» TASK
Match on the string "Deactivated" in the entries below and return every matching line.

» Stored data entries
....
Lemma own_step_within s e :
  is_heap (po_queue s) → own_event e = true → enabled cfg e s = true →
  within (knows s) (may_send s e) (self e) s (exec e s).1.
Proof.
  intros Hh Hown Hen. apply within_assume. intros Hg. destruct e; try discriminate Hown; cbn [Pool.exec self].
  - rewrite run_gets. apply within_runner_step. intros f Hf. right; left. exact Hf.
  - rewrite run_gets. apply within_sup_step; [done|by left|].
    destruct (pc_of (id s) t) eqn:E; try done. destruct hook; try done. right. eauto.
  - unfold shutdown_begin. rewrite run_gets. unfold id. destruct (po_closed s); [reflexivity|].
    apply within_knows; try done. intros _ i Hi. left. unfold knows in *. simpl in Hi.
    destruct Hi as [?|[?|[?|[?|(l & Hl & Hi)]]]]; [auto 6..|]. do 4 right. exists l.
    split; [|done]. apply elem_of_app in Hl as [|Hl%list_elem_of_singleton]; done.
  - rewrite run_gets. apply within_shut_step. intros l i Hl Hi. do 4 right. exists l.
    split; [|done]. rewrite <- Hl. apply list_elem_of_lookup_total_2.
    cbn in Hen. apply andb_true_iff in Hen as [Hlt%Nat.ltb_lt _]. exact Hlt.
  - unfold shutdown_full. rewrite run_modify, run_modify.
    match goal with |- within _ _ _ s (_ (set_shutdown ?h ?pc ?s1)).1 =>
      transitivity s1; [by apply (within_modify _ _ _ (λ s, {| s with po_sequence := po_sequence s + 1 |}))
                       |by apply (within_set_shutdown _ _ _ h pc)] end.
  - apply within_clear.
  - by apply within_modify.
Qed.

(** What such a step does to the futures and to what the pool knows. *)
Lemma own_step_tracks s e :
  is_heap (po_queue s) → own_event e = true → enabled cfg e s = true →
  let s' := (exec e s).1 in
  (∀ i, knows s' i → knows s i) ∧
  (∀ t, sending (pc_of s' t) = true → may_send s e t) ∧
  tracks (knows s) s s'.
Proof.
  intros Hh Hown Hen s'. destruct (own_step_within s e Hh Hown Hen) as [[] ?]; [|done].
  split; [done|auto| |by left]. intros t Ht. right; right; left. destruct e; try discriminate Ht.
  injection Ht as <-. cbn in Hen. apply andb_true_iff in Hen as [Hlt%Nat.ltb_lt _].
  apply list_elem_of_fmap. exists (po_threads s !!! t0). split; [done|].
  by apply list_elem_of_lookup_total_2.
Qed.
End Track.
....
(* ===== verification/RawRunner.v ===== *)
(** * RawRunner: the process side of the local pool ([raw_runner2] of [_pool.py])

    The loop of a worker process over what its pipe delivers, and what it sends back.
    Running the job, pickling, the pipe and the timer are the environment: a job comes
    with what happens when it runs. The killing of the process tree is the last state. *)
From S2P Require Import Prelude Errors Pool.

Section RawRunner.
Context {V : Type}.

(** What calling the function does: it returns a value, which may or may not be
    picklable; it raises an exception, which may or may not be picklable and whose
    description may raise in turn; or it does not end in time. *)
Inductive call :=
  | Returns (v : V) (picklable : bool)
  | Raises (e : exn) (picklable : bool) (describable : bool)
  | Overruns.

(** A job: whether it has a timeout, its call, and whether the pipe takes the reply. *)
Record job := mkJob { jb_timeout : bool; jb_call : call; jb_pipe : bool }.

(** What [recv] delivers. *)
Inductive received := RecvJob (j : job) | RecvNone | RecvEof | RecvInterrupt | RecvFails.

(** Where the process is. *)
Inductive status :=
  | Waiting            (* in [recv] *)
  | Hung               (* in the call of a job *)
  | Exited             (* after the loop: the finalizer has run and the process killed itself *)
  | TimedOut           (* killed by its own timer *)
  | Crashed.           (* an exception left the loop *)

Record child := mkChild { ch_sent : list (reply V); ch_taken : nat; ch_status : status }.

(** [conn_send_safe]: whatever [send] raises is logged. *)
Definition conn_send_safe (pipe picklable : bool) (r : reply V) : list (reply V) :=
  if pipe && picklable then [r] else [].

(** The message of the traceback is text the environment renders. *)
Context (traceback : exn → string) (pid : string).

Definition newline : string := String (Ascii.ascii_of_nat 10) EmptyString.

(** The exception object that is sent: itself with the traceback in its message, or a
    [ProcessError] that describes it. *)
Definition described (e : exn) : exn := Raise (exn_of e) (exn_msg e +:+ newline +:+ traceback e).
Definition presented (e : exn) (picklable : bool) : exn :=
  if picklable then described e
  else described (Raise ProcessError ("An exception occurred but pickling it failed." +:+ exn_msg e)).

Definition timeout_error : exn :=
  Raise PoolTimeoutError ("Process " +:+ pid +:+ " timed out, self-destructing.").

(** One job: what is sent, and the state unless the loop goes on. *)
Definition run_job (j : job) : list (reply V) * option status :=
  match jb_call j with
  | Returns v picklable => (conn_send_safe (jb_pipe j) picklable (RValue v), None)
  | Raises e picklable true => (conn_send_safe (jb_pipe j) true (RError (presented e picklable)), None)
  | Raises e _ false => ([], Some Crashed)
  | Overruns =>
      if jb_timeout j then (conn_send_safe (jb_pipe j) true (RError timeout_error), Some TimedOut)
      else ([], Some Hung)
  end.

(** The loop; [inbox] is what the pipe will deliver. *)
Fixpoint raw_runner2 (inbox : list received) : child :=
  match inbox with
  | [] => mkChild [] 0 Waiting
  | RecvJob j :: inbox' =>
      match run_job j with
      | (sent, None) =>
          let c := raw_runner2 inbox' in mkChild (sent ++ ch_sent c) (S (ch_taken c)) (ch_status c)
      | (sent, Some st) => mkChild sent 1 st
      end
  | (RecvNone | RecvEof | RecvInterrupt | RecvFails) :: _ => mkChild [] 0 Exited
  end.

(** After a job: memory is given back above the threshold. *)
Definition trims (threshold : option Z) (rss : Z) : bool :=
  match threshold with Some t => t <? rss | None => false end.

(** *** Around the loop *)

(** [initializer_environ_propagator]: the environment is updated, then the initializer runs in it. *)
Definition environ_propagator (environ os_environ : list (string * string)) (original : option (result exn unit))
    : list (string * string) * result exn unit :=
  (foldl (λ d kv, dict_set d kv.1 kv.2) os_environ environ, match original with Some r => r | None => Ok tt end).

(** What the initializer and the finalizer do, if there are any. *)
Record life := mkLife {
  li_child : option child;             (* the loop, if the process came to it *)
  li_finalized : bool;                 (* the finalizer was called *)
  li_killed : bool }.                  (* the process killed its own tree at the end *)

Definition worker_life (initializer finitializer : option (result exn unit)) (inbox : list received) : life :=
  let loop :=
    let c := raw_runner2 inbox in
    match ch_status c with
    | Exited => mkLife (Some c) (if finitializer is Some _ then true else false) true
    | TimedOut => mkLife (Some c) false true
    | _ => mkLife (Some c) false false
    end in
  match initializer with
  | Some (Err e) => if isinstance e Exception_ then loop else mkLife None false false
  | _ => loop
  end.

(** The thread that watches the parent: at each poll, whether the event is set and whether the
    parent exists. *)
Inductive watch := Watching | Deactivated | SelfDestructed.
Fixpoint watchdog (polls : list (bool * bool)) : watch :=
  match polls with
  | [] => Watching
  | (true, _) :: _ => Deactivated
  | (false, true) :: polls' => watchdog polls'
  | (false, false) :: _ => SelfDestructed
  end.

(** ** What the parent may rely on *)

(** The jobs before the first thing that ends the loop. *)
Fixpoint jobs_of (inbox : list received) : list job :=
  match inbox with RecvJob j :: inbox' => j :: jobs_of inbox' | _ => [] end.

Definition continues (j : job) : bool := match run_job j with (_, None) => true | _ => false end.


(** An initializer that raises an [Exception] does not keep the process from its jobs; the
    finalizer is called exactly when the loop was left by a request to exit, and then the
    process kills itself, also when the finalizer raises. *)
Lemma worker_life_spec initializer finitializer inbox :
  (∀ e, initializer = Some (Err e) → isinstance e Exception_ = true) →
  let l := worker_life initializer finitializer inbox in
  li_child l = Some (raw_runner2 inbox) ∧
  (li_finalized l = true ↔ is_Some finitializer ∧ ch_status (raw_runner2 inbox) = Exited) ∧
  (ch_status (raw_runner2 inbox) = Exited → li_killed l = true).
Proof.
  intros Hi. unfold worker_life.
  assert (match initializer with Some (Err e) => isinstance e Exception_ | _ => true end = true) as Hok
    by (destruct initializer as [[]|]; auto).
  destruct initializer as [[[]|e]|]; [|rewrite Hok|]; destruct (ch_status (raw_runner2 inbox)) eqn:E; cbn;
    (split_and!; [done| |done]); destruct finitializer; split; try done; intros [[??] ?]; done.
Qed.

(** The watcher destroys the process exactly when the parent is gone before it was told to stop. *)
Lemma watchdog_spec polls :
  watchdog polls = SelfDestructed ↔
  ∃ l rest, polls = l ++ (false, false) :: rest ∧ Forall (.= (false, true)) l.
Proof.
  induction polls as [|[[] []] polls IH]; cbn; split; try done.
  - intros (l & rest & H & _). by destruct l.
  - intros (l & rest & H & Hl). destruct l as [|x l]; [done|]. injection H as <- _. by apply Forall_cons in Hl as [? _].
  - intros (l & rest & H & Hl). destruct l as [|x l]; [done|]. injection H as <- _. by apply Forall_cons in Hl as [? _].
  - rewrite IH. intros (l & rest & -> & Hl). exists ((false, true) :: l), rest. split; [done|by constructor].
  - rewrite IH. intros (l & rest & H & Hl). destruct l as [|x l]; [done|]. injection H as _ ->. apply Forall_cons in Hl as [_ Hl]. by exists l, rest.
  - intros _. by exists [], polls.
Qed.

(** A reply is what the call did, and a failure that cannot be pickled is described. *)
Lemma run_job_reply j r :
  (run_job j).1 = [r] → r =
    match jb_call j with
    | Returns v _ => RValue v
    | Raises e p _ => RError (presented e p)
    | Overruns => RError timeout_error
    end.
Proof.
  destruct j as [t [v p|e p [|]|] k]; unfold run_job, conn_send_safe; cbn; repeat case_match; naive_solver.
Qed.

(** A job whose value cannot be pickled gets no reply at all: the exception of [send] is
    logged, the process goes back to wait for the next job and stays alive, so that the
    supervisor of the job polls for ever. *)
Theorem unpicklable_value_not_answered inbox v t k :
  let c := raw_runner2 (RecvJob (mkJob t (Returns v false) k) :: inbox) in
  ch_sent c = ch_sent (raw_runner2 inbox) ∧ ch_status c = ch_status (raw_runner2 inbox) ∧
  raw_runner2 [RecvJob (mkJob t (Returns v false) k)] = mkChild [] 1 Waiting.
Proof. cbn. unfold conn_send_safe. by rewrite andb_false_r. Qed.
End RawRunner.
....
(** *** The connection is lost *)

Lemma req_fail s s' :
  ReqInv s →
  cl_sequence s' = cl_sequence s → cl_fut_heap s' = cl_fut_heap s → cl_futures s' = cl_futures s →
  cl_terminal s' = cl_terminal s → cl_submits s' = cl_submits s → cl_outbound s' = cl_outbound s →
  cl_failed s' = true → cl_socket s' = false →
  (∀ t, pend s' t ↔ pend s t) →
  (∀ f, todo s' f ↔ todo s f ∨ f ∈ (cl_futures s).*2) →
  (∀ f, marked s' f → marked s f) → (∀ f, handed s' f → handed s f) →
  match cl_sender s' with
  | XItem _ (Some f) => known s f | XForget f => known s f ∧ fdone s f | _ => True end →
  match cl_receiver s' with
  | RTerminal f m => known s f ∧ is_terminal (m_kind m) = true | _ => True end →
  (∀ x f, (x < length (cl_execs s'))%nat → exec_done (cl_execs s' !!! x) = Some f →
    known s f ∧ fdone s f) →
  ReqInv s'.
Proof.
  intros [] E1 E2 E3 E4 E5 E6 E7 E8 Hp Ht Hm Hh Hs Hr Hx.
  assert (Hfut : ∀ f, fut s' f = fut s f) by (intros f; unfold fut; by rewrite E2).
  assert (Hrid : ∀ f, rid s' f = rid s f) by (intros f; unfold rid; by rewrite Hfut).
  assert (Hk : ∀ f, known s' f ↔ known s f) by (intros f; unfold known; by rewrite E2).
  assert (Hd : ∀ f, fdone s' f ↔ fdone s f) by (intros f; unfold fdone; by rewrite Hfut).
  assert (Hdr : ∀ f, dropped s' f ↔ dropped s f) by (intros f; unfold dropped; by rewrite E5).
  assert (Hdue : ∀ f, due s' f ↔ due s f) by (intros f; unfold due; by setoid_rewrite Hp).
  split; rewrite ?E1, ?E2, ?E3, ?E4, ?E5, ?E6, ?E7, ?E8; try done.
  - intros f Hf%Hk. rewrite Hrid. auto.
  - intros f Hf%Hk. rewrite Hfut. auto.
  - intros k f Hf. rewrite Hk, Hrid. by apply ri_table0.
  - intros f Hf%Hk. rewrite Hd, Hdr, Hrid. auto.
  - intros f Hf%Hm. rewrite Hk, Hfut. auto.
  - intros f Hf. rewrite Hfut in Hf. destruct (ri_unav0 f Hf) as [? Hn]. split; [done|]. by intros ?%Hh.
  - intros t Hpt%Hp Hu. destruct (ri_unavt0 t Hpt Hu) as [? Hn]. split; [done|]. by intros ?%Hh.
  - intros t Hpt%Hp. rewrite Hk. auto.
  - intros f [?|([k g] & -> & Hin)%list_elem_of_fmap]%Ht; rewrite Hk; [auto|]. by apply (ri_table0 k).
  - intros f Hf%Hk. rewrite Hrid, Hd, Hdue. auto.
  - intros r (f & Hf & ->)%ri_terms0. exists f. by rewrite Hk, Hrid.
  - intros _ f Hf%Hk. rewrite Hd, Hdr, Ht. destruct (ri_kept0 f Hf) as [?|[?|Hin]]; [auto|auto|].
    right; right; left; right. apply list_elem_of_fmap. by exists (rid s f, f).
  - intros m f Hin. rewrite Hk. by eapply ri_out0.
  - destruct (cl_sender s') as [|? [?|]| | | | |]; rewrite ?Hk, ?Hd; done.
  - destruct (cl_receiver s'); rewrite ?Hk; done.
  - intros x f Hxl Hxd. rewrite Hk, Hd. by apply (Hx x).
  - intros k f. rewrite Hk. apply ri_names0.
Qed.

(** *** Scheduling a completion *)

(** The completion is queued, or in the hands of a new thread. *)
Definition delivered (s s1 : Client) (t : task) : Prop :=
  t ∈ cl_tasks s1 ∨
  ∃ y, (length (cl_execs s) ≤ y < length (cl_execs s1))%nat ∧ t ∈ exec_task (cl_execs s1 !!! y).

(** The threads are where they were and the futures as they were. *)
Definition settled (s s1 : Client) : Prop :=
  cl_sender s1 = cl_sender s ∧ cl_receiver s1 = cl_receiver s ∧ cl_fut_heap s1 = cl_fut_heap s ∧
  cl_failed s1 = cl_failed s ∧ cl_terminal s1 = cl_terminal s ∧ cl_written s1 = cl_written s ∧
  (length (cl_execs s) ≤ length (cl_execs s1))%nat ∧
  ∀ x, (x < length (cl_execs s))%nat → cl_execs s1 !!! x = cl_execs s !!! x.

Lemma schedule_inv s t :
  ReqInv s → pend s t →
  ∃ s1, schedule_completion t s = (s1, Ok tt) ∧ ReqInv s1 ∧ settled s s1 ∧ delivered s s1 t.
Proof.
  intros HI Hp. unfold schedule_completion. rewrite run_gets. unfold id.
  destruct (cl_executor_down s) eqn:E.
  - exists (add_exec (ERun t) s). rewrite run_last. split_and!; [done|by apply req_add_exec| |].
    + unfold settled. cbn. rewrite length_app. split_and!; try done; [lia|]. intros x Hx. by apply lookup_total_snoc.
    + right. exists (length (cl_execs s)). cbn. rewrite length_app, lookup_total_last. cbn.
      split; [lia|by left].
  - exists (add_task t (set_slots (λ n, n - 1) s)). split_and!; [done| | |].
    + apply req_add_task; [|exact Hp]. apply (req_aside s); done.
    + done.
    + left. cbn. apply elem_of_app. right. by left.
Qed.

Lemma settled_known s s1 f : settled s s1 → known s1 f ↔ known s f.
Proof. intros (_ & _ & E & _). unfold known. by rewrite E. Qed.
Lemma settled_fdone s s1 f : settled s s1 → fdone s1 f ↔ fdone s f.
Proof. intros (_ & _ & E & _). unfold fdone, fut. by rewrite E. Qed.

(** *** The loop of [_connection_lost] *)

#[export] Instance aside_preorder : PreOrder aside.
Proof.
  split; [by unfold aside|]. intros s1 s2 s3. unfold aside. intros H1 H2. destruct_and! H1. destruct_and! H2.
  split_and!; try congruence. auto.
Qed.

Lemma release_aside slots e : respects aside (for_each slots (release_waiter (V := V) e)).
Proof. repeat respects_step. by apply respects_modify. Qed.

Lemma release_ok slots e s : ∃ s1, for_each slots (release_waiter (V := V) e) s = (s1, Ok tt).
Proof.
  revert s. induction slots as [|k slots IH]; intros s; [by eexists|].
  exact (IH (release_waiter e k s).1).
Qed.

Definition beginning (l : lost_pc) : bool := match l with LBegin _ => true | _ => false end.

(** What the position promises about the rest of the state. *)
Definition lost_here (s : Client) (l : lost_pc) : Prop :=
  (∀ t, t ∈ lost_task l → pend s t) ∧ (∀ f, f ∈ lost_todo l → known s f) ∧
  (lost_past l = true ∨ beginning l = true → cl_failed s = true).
....
» ANSWER
Inductive watch := Watching | Deactivated | SelfDestructed.
  | (true, _) :: _ => Deactivated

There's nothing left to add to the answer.